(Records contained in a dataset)
----

(** X12.  [uploadCroppedPictureFile] deletes no stored picture when
    meta.config['profile:keepAllUserImages'] is set, nor when the upload of
    the new picture fails: the only file it may then delete is the uploaded
    original, after its conversion to PNG. *)
Theorem uploadCroppedPictureFile_keeps_pictures (data : fileUpload) (log : list effect) :
  truthy (keepAllUserImages env) = true
  \/ (forall filename folder p, exists e, uploadImage env filename folder p = Throw e) ->
  exists mid,
    (uploadCroppedPictureFile env data log).2 = log ++ mid
    /\ Forall (fun ev => forall p, ev = FileDelete p -> p = path (file data)) mid.
Proof.
  intros Hkeep.
  set (P := fun ev : effect => forall p, ev = FileDelete p -> p = path (file data)).
  assert (Happ : appends P (uploadCroppedPictureFile env data)); [|apply Happ].
  unfold uploadCroppedPictureFile.
  destruct (negb (truthy (allowProfileImageUploads env))); [apply appends_throw|].
  destruct (num_lt _ _); [apply appends_throw|].
  destruct (negb (truthy (type (file data))) || _); [apply appends_throw|].
  destruct (negb (truthy (typeToExtension env (type (file data))))); [apply appends_throw|].
  apply appends_bind.
  { apply appends_convertToPNG; subst P; cbn beta; [discriminate | now intros p [= <-]]. }
  intros newPath.
  apply appends_bind; [apply appends_call; subst P; cbn beta; discriminate|]. intros _.
  apply appends_bind_call; [subst P; cbn beta; discriminate|]. intros url Hurl.
  destruct Hkeep as [Hkeep | Hfail].
  - apply appends_bind.
    { unfold deleteCurrentPicture. rewrite Hkeep. apply appends_ret. }
    intros _.
    apply appends_bind; [apply appends_call; subst P; cbn beta; discriminate|]. intros _.
    apply appends_ret.
  - destruct (Hfail (generateProfileImageFilename env (uid data)
                       (typeToExtension env (type (file data))))
                    ("profile/uid-" +:+ ToString (uid data)) newPath) as (e & He).
    congruence.
Qed.

End PictureConfinement.

(** The picture of user 7 is stored under the folder of user 7:
    [deletePicture] deletes 'uploadedpicture.png' there. *)
Example deletePicture_own_folder :
  (@Picture.deletePicture evalHost (PictureEval.storedEnv (VNum (num_of_Z 0)) (Ok ""))
     (VNum (num_of_Z 7)) "uploadedpicture" []).2
  = [Picture.FileDelete "/public/uploads/profile/uid-7/uploadedpicture.png"].
Proof. reflexivity. Qed.

Lemma updateCoverPosition_stores_iff_witness :
  @Picture.updateCoverPosition evalHost (PictureEval.evalEnv (VNum (num_of_Z 1)))
    (VNum (num_of_Z 7)) (VArr [VStr "50.5% 25%"]) []
  = (Ok tt, [Picture.SetUserField (VNum (num_of_Z 7)) "cover:position"
               (VArr [VStr "50.5% 25%"])])
  /\ @Picture.updateCoverPosition evalHost (PictureEval.evalEnv (VNum (num_of_Z 1)))
       (VNum (num_of_Z 7)) (VNum (num_of_Z 50)) []
     = (Throw "[[error:invalid-data]]",
        [Picture.Warn "[user/updateCoverPosition] Invalid position received: 50"]).
Proof.
  split.
  - apply (@updateCoverPosition_stores_iff evalHost (PictureEval.evalEnv (VNum (num_of_Z 1)))
             (VNum (num_of_Z 7)) (VArr [VStr "50.5% 25%"]) []).
    apply cover_position_re_spec. reflexivity.
  - apply (@updateCoverPosition_stores_iff evalHost (PictureEval.evalEnv (VNum (num_of_Z 1)))
             (VNum (num_of_Z 7)) (VNum (num_of_Z 50)) []).
    intros Hp. apply cover_position_re_spec in Hp. discriminate.
Defined.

----

*Exercise description*: Please transcribe the records above in full, keeping every word.

*Completed task*:
(** X12.  [uploadCroppedPictureFile] deletes no stored picture when
    meta.config['profile:keepAllUserImages'] is set, nor when the upload of
    the new picture fails: the only file it may then delete is the uploaded
    original, after its conversion to PNG. *)
Theorem uploadCroppedPictureFile_keeps_pictures (data : fileUpload) (log : list effect) :
  truthy (keepAllUserImages env) = true
  \/ (forall filename folder p, exists e, uploadImage env filename folder p = Throw e) ->
  exists mid,
    (uploadCroppedPictureFile env data log).2 = log ++ mid
    /\ Forall (fun ev => forall p, ev = FileDelete p -> p = path (file data)) mid.
Proof.
  intros Hkeep.
  set (P := fun ev : effect => forall p, ev = FileDelete p -> p = path (file data)).
  assert (Happ : appends P (uploadCroppedPictureFile env data)); [|apply Happ].
  unfold uploadCroppedPictureFile.
  destruct (negb (truthy (allowProfileImageUploads env))); [apply appends_throw|].
  destruct (num_lt _ _); [apply appends_throw|].
  destruct (negb (truthy (type (file data))) || _); [apply appends_throw|].
  destruct (negb (truthy (typeToExtension env (type (file data))))); [apply appends_throw|].
  apply appends_bind.
  { apply appends_convertToPNG; subst P; cbn beta; [discriminate | now intros p [= <-]]. }
  intros newPath.
  apply appends_bind; [apply appends_call; subst P; cbn beta; discriminate|]. intros _.
  apply appends_bind_call; [subst P; cbn beta; discriminate|]. intros url Hurl.
  destruct Hkeep as [Hkeep | Hfail].
  - apply appends_bind.
    { unfold deleteCurrentPicture. rewrite Hkeep. apply appends_ret. }
    intros _.
    apply appends_bind; [apply appends_call; subst P; cbn beta; discriminate|]. intros _.
    apply appends_ret.
  - destruct (Hfail (generateProfileImageFilename env (uid data)
                       (typeToExtension env (type (file data))))
                    ("profile/uid-" +:+ ToString (uid data)) newPath) as (e & He).
    congruence.
Qed.

End PictureConfinement.

(** The picture of user 7 is stored under the folder of user 7:
    [deletePicture] deletes 'uploadedpicture.png' there. *)
Example deletePicture_own_folder :
  (@Picture.deletePicture evalHost (PictureEval.storedEnv (VNum (num_of_Z 0)) (Ok ""))
     (VNum (num_of_Z 7)) "uploadedpicture" []).2
  = [Picture.FileDelete "/public/uploads/profile/uid-7/uploadedpicture.png"].
Proof. reflexivity. Qed.

Lemma updateCoverPosition_stores_iff_witness :
  @Picture.updateCoverPosition evalHost (PictureEval.evalEnv (VNum (num_of_Z 1)))
    (VNum (num_of_Z 7)) (VArr [VStr "50.5% 25%"]) []
  = (Ok tt, [Picture.SetUserField (VNum (num_of_Z 7)) "cover:position"
               (VArr [VStr "50.5% 25%"])])
  /\ @Picture.updateCoverPosition evalHost (PictureEval.evalEnv (VNum (num_of_Z 1)))
       (VNum (num_of_Z 7)) (VNum (num_of_Z 50)) []
     = (Throw "[[error:invalid-data]]",
        [Picture.Warn "[user/updateCoverPosition] Invalid position received: 50"]).
Proof.
  split.
  - apply (@updateCoverPosition_stores_iff evalHost (PictureEval.evalEnv (VNum (num_of_Z 1)))
             (VNum (num_of_Z 7)) (VArr [VStr "50.5% 25%"]) []).
    apply cover_position_re_spec. reflexivity.
  - apply (@updateCoverPosition_stores_iff evalHost (PictureEval.evalEnv (VNum (num_of_Z 1)))
             (VNum (num_of_Z 7)) (VNum (num_of_Z 50)) []).
    intros Hp. apply cover_position_re_spec in Hp. discriminate.
Defined.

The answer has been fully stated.